For each NAME, indicate how it would be interpreted if used as a
command name.
Options:
-a display all locations containing an executable named NAME;
includes aliases, builtins, and functions, if and only if
the `-p' option is not also used
-f suppress shell function lookup
-P force a PATH search for each NAME, even if it is an alias,
builtin, or function, and returns the name of the disk file
that would be executed
-p returns either the name of the disk file that would be
executed,
or nothing if `type -t NAME' would not return `file'.

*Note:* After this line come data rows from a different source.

Definition parse_iso (s : string) : option date :=
  match s with
  | String y3 (String y2 (String y1 (String y0 (String sep1
      (String m1 (String m0 (String sep2
        (String d1 (String d0 EmptyString))))))))) =>
      if Ascii.eqb sep1 "-" && Ascii.eqb sep2 "-" then
        y3 ← char_digit y3; y2 ← char_digit y2;
        y1 ← char_digit y1; y0 ← char_digit y0;
        m1 ← char_digit m1; m0 ← char_digit m0;
        d1 ← char_digit d1; d0 ← char_digit d0;
        Some {| year := 1000 * y3 + 100 * y2 + 10 * y1 + y0;
                month := 10 * m1 + m0;
                day := 10 * d1 + d0 |}
      else None
  | _ => None
  end.

(** A field of a JSON object. *)
Fixpoint fields_get (fields : list (string * json)) (key : string) : option json :=
  match fields with
  | [] => None
  | (k, v) :: rest => if String.eqb k key then Some v else fields_get rest key
  end.

Definition json_field (key : string) (j : json) : option json :=
  match j with
  | JObj fields => fields_get fields key
  | _ => None
  end.

(** The timestamps whose [strftime('%Y-%m-%d %H:%M:%S')] is the text of
    [strftime_timestamp]: fields in range and a year of four digits. *)
Definition printable_timestamp (t : datetime) : Prop :=
  1000 <= year (dt_date t) <= 9999 /\
  1 <= month (dt_date t) <= 12 /\ 1 <= day (dt_date t) <= 31 /\
  0 <= dt_hour t <= 23 /\ 0 <= dt_minute t <= 59 /\ 0 <= dt_second t <= 59.

Section ReportVocabulary.

Context `{Ext : External}.

(** The key constraints of the schema: [Student.id] is a primary key and
    every [Attendance.student_id] refers to a student. *)
Definition foreign_keys_hold (d : DB) : Prop :=
  NoDup (map s_id (students d)) /\
  forall a, a ∈ attendance d -> a_student_id a ∈ map s_id (students d).

End ReportVocabulary.

(** ** The dashboard and the list of today

    The page route [index] and the endpoint [get_today_attendance]. *)

(** Insertion into a list that is ordered by [cmp]. *)
Fixpoint insert_by {A : Type} (cmp : A -> A -> comparison) (x : A) (l : list A)
  : list A :=
  match l with
  | [] => [x]
  | y :: rest =>
      match cmp x y with
      | Gt => y :: insert_by cmp x rest
      | _ => x :: y :: rest
      end
  end.

(** [ORDER BY] under the comparison [cmp]. *)
Definition sort_by {A : Type} (cmp : A -> A -> comparison) (l : list A) : list A :=
  foldr (insert_by cmp) [] l.

(** [timestamp.strftime('%I:%M:%S %p')]: the twelve-hour clock. *)
Definition strftime_clock (t : datetime) : string :=
  let h := dt_hour t mod 12 in
  fmt02 (if h =? 0 then 12 else h) +:+ ":" +:+ fmt02 (dt_minute t) +:+ ":" +:+
  fmt02 (dt_second t) +:+ " " +:+ (if dt_hour t <? 12 then "AM" else "PM").

Section Dashboard.

Context `{Ext : External}.

(** The [stats] dictionary handed to the template of the dashboard. *)
Record dashboard_stats : Type := mkStats {
  total_students : Z;
  present_today : Z;
  absent_today : Z
}.

(** [filter(Attendance.date == today)]. *)
Definition attendance_today (on : date) (att : list Attendance) : list Attendance :=
  filter (fun a => a_date a = on) att.

(** [db.session.query(Attendance.student_id).filter(Attendance.date == today)
    .distinct().count()]. *)
Definition distinct_present (on : date) (att : list Attendance) : nat :=
  length (remove_dups (map a_student_id (attendance_today on att))).

(** The route [/]: the values rendered by [index.html]. *)
Definition index (env : environment) (d : DB) : dashboard_stats :=
  let total_students := Z.of_nat (length (students d)) in
  let students_present_today :=
    Z.of_nat (distinct_present (today env) (attendance d)) in
  {| total_students := total_students;
     present_today := students_present_today;
     absent_today := total_students - students_present_today |}.

(** [order_by(Attendance.timestamp.desc())]. *)
Definition latest_first (x y : Attendance * Student) : comparison :=
  datetime_compare (a_timestamp y.1) (a_timestamp x.1).

(** The [records] of [get_today_attendance]. *)
Definition today_records (env : environment) (d : DB) : list (Attendance * Student) :=
  sort_by latest_first
    (filter (fun x => a_date x.1 = today env) (attendance_join_student d)).

Definition today_entry (x : Attendance * Student) : json :=
  JObj [("name", JStr (s_name x.2));
        ("student_id", JStr (s_student_id x.2));
        ("time", JStr (strftime_clock (a_timestamp x.1)))].

(** GET /api/attendance/today. *)
Definition get_today_attendance (env : environment) (d : DB) : response :=
  JsonResponse (JList (map today_entry (today_records env d))) 200.

(** The rows of a student among a list of rows. *)
Definition rows_of (student_pk : Z) (att : list Attendance) : list Attendance :=
  filter (fun a => a_student_id a = student_pk) att.

(** The [present_count] of every entry of a report, read back from the
    JSON body. *)
Definition present_counts (r : response) : list (option json) :=
  match r with
  | JsonResponse (JList entries) _ => map (json_field "present_count") entries
  | _ => []
  end.

End Dashboard.

(** ** Vocabulary of the statements about the results of recognition *)

Section ResultVocabulary.

Context `{Ext : External}.

(** What the loop reports for one detected face. *)
Definition reported (known_encodings : list encoding) (known_names : list string)
    (face : location * encoding) (r : json) : Prop :=
  exists name : string,
    r = face_result name (compare_face known_encodings face.2 tolerance).2 face.1 /\
    ((compare_face known_encodings face.2 tolerance).1 = None -> name = "Unknown") /\
    (forall idx,
       (compare_face known_encodings face.2 tolerance).1 = Some idx ->
       exists n, known_names !! idx = Some n /\
                 (name = n \/ name = n +:+ " (Marked)")).

(** What one request may add to [Attendance]: rows dated today, for
    pairwise different students, none of whom had a row for today. *)
Definition marks_once (env : environment) (st st' : app_state) : Prop :=
  exists added : list Attendance,
    attendance (db st') = attendance (db st) ++ added /\
    NoDup (map a_student_id added) /\
    Forall (fun a =>
              a_date a = today env /\
              attendance_on (a_student_id a) (today env) (attendance (db st)) = [])
           added.

End ResultVocabulary.

(** ** The handlers with every call allowed to raise

    The reporting handlers run entirely inside [try: ... except Exception
    as e: return jsonify({'error': str(e)}), 400].  Here every call they
    make inside the block may raise: [faults c] is the [str(e)] of the
    exception the call [c] raises, if it does.  For the recognition
    endpoint the fetch of the file parameter, which stands before its
    [try], is given an outcome as well. *)

Inductive report_call : Type :=
  | StudentsQuery              (* Student.query.all() *)
  | RecordsQuery (i : nat)     (* the Attendance query for the i-th student *)
  | PresentDates (i : nat)     (* {r.date.isoformat() for r in records} *)
  | Jsonify                    (* jsonify(report_data) *)
  | ExportQuery                (* the joined, ordered query of the export *)
  | WriteHeader                (* io.StringIO(), csv.writer, the header row *)
  | FormatRow (i : nat)        (* isoformat and strftime of the i-th record *)
  | WriteRow (i : nat)         (* writer.writerow for the i-th record *)
  | BuildResponse.             (* output.seek(0); Response(...) *)

(** The value of a call, or the exception it raises. *)
Definition guard {A : Type} (fault : option string) (a : A) : result A :=
  match fault with
  | Some e => Raise e
  | None => Ok a
  end.



Module Raising.

Section Handlers.

Context `{Ext : External}.

Notation "'let+' x ':=' r 'in' k" := (result_bind r (fun x => k))
  (at level 10, x name, r at level 100, k at level 200, only parsing).

(** The loop over the students of [get_reports_data]. *)
Fixpoint report_loop (faults : report_call -> option string)
    (start_date end_date : date) (att : list Attendance) (i : nat)
    (ss : list Student) : result (list json) :=
  match ss with
  | [] => Ok []
  | s :: rest =>
      let+ records :=
        guard (faults (RecordsQuery i))
              (student_records s start_date end_date att) in
      let+ dates := guard (faults (PresentDates i)) (present_dates records) in
      let+ entries := report_loop faults start_date end_date att (S i) rest in
      Ok (report_entry s dates :: entries)
  end.
(** * unisync: block-checksum delta encoding ([src/algo.ts])

    A shallow embedding of the four exported operations of [algo.ts]
    ([divideToChunks], [findDifferingChunks], [generateInstructions],
    [rebuildTargetFromOriginal]) together with the runtime pieces they
    call ([Buffer.subarray], [Buffer.concat], [Map], Adler-32, SHA-1),
    followed by the properties of the delta encoder.

    Conventions.
    - A [Buffer] is a list of bytes; JavaScript numbers that the code uses
      as sizes, positions and indices are integers in [Z].
    - Every [while]/[for] loop of the source is a [Fixpoint] on a fuel
      argument; [None] means that the fuel ran out before the loop exited.
      A loop that exits does so for every larger fuel, and a loop that
      returns [None] for every fuel is one that never exits.
    - A JavaScript exception is the [Thrown] outcome. *)

From Stdlib Require Import ZArith List Lia Strings.String Strings.Ascii Strings.Byte.
From stdpp Require Import gmap strings list finite.

Local Open Scope Z_scope.

(** ** Buffers *)

Abbreviation Buffer := (list byte).

Definition blen (b : Buffer) : Z := Z.of_nat (length b).

(** [adjustOffset] of Node's [lib/buffer.js], on integer offsets: a negative
    offset counts from the end, and the result is clamped to [0, length]. *)
Definition adjustOffset (offset len : Z) : Z :=
  if offset =? 0 then 0
  else if offset <? 0 then
    (if 0 <? offset + len then offset + len else 0)
  else if offset <? len then offset
  else len.

(** [buf.subarray(start, end)]. *)
Definition subarray (buf : Buffer) (start end_ : Z) : Buffer :=
  let srcLength := blen buf in
  let s := adjustOffset start srcLength in
  let e := adjustOffset end_ srcLength in
  let newLength := if s <? e then e - s else 0 in
  take (Z.to_nat newLength) (drop (Z.to_nat s) buf).

(** [arr[i]] on a JavaScript array: [None] stands for [undefined]. *)
Definition array_get {A} (arr : list A) (i : Z) : option A :=
  if i <? 0 then None else arr !! Z.to_nat i.

(** Outcome of a call that may throw. *)
Inductive outcome (A : Type) : Type :=
| Returned (a : A)
| Thrown.
Arguments Returned {A} a.
Arguments Thrown {A}.

(** [Buffer.concat(list)]: a [TypeError] is thrown as soon as an element of
    the list is not a buffer ([undefined] here). *)
Fixpoint Buffer_concat (l : list (option Buffer)) : outcome Buffer :=
  match l with
  | [] => Returned []
  | None :: _ => Thrown
  | Some b :: rest =>
      match Buffer_concat rest with
      | Returned r => Returned (b ++ r)
      | Thrown => Thrown
      end
  end.

(** ** Checksums *)

Definition byte_val (b : byte) : Z := Z.of_N (Byte.to_N b).

(** The [ToInt32] conversion done by JavaScript's bit operators. *)
Definition to_int32 (z : Z) : Z := (z + 2 ^ 31) mod 2 ^ 32 - 2 ^ 31.

(** [adler32.buf] of the adler-32 package: the two running sums of
    Adler-32 modulo 65521, packed as [(b << 16) | a], a signed 32-bit
    number. *)
Definition adler_step (st : Z * Z) (x : byte) : Z * Z :=
  let a := (fst st + byte_val x) mod 65521 in
  let b := (snd st + a) mod 65521 in
  (a, b).

Definition adler32_buf (buf : Buffer) : Z :=
  let '(a, b) := fold_left adler_step buf (1, 0) in
  to_int32 (Z.lor (Z.shiftl b 16) a).

(** SHA-1 (FIPS 180-4) on 32-bit words held in [Z]. *)
Module SHA1.

Definition w32 (x : Z) : Z := x mod 2 ^ 32.

Definition rotl (n x : Z) : Z :=
  w32 (Z.lor (Z.shiftl x n) (Z.shiftr x (32 - n))).

Definition lnot32 (x : Z) : Z := Z.lxor x 4294967295.
(** * mini_nano: the text buffer, the cursor, the keys, the files and the screen

    A shallow embedding of [assembly/mini_nano.c].  The global editor state
    [E] of the C program is a record that every function takes and gives
    back; terminal input, the files and [exit] are threaded through a small
    monad over a [machine].

    Conventions.
    - A C [char] is its unsigned value, a [Z] in 0..255; an [int] is a [Z]
      (signed overflow is undefined in C and none of the functions below
      computes with values near the limits).
    - A C string is the list of the bytes before its terminating NUL.
    - The pair ([E.rows], [E.numrows]) is one list: [numrows] is its length,
      [realloc] to [numrows + 1] adds a slot at the end and [E.numrows--]
      gives the last slot up.
    - A result [None] of a buffer operation stands for an execution in which
      the C code indexes outside the row array or outside the string of a
      row; C leaves that undefined and nothing is claimed about it.

    The fields of [E] that only the drawing reads and writes (the scroll
    offsets and the size of the text area) are a record of their own, the
    [window]; what a function writes to the terminal is the list of the
    bytes it hands to [write], in order.

    Left out: raw mode, the query of the window size, what the prompt and
    [die] write to the terminal, and the clock (the age of the status
    message is an argument).  Memory is not modelled: [malloc] and
    [realloc] always succeed. *)

From Stdlib Require Import ZArith String Ascii Lia DecimalString.
From stdpp Require Import base decidable option list.

Local Open Scope Z_scope.

(** ** Bytes and C strings *)

Definition bytes_of_string (s : string) : list Z :=
  (λ a, Z.of_nat (nat_of_ascii a)) <$> list_ascii_of_string s.

(** The conversion [int -> char] of an assignment such as
    [row->chars[E.cx] = c], as the unsigned value of the stored byte. *)
Definition to_char (c : Z) : Z := c mod 256.

(** [snprintf (buf, n, ...)] keeps at most [n - 1] bytes of the text. *)
Definition snprintf (n : Z) (text : list Z) : list Z :=
  take (Z.to_nat (n - 1)) text.

(** [strncpy (dst, src, n)] followed by [dst[n] = 0]. *)
Definition strncpy (n : Z) (src : list Z) : list Z := take (Z.to_nat n) src.

(** [strdup]: the bytes up to the first NUL. *)
Fixpoint strdup (s : list Z) : list Z :=
  match s with
  | [] => []
  | b :: s' => if decide (b = 0) then [] else b :: strdup s'
  end.

(** [iscntrl] in the "C" locale (the program never calls [setlocale]).  C
    defines it on the values of [unsigned char] and on [EOF] only; on other
    arguments this is what the table lookup of the C library yields. *)
Definition iscntrl (c : Z) : bool :=
  bool_decide (0 ≤ c ≤ 31 ∨ c = 127).

(** ** The data model *)

Record erow := mk_erow {
  size : Z;
  chars : list Z
}.

Record editorConfig := mk_editorConfig {
  cx : Z;
  cy : Z;
  rows : list erow;
  dirty : Z;
  filename : list Z;
  statusmsg : list Z
}.

Definition numrows (E : editorConfig) : Z := Z.of_nat (length (rows E)).

Definition set_cx (v : Z) (E : editorConfig) : editorConfig :=
  mk_editorConfig v (cy E) (rows E) (dirty E) (filename E) (statusmsg E).
Definition set_cy (v : Z) (E : editorConfig) : editorConfig :=
  mk_editorConfig (cx E) v (rows E) (dirty E) (filename E) (statusmsg E).
Definition set_rows (v : list erow) (E : editorConfig) : editorConfig :=
  mk_editorConfig (cx E) (cy E) v (dirty E) (filename E) (statusmsg E).
Definition set_dirty (v : Z) (E : editorConfig) : editorConfig :=
  mk_editorConfig (cx E) (cy E) (rows E) v (filename E) (statusmsg E).
Definition set_filename (v : list Z) (E : editorConfig) : editorConfig :=
  mk_editorConfig (cx E) (cy E) (rows E) (dirty E) v (statusmsg E).
Definition set_statusmsg (v : list Z) (E : editorConfig) : editorConfig :=
  mk_editorConfig (cx E) (cy E) (rows E) (dirty E) (filename E) v.

(** [E.rows[i]] read through an [int] index. *)
Definition row_at (rs : list erow) (i : Z) : option erow :=
  if decide (0 ≤ i) then rs !! Z.to_nat i else None.

(** [E.rows[i] = r]. *)
Definition row_set (rs : list erow) (i : Z) (r : erow) : list erow :=
  <[Z.to_nat i := r]> rs.

(** A row whose [size] is the number of bytes its string holds.  The code
    reads and moves [size] bytes of [chars]; on any other row it leaves the
    allocation. *)
Definition sound (r : erow) : Prop := size r = Z.of_nat (length (chars r)).

#[global] Instance sound_dec r : Decision (sound r).
Proof. unfold sound. apply _. Defined.

(** The state of the buffer part of [initEditor]. *)
Definition initEditor : editorConfig := mk_editorConfig 0 0 [] 0 [] [].

(** ** Row operations *)

Definition editorAppendRow (s : list Z) (len : Z) (E : editorConfig)
  : editorConfig :=
  set_dirty 1
    (set_rows (rows E ++ [mk_erow len (take (Z.to_nat len) s)]) E).

Definition editorFreeRows (E : editorConfig) : editorConfig := set_rows [] E.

-t output a single word which is one of `alias', `keyword',
`function', `builtin', `file' or `', if NAME is an alias, shell
reserved word, shell function, shell builtin, disk file, or not
found, respectively
Arguments:
NAME Command name to be interpreted.
Exit Status:
Returns success if all of the NAMEs are found; fails if any are not
found.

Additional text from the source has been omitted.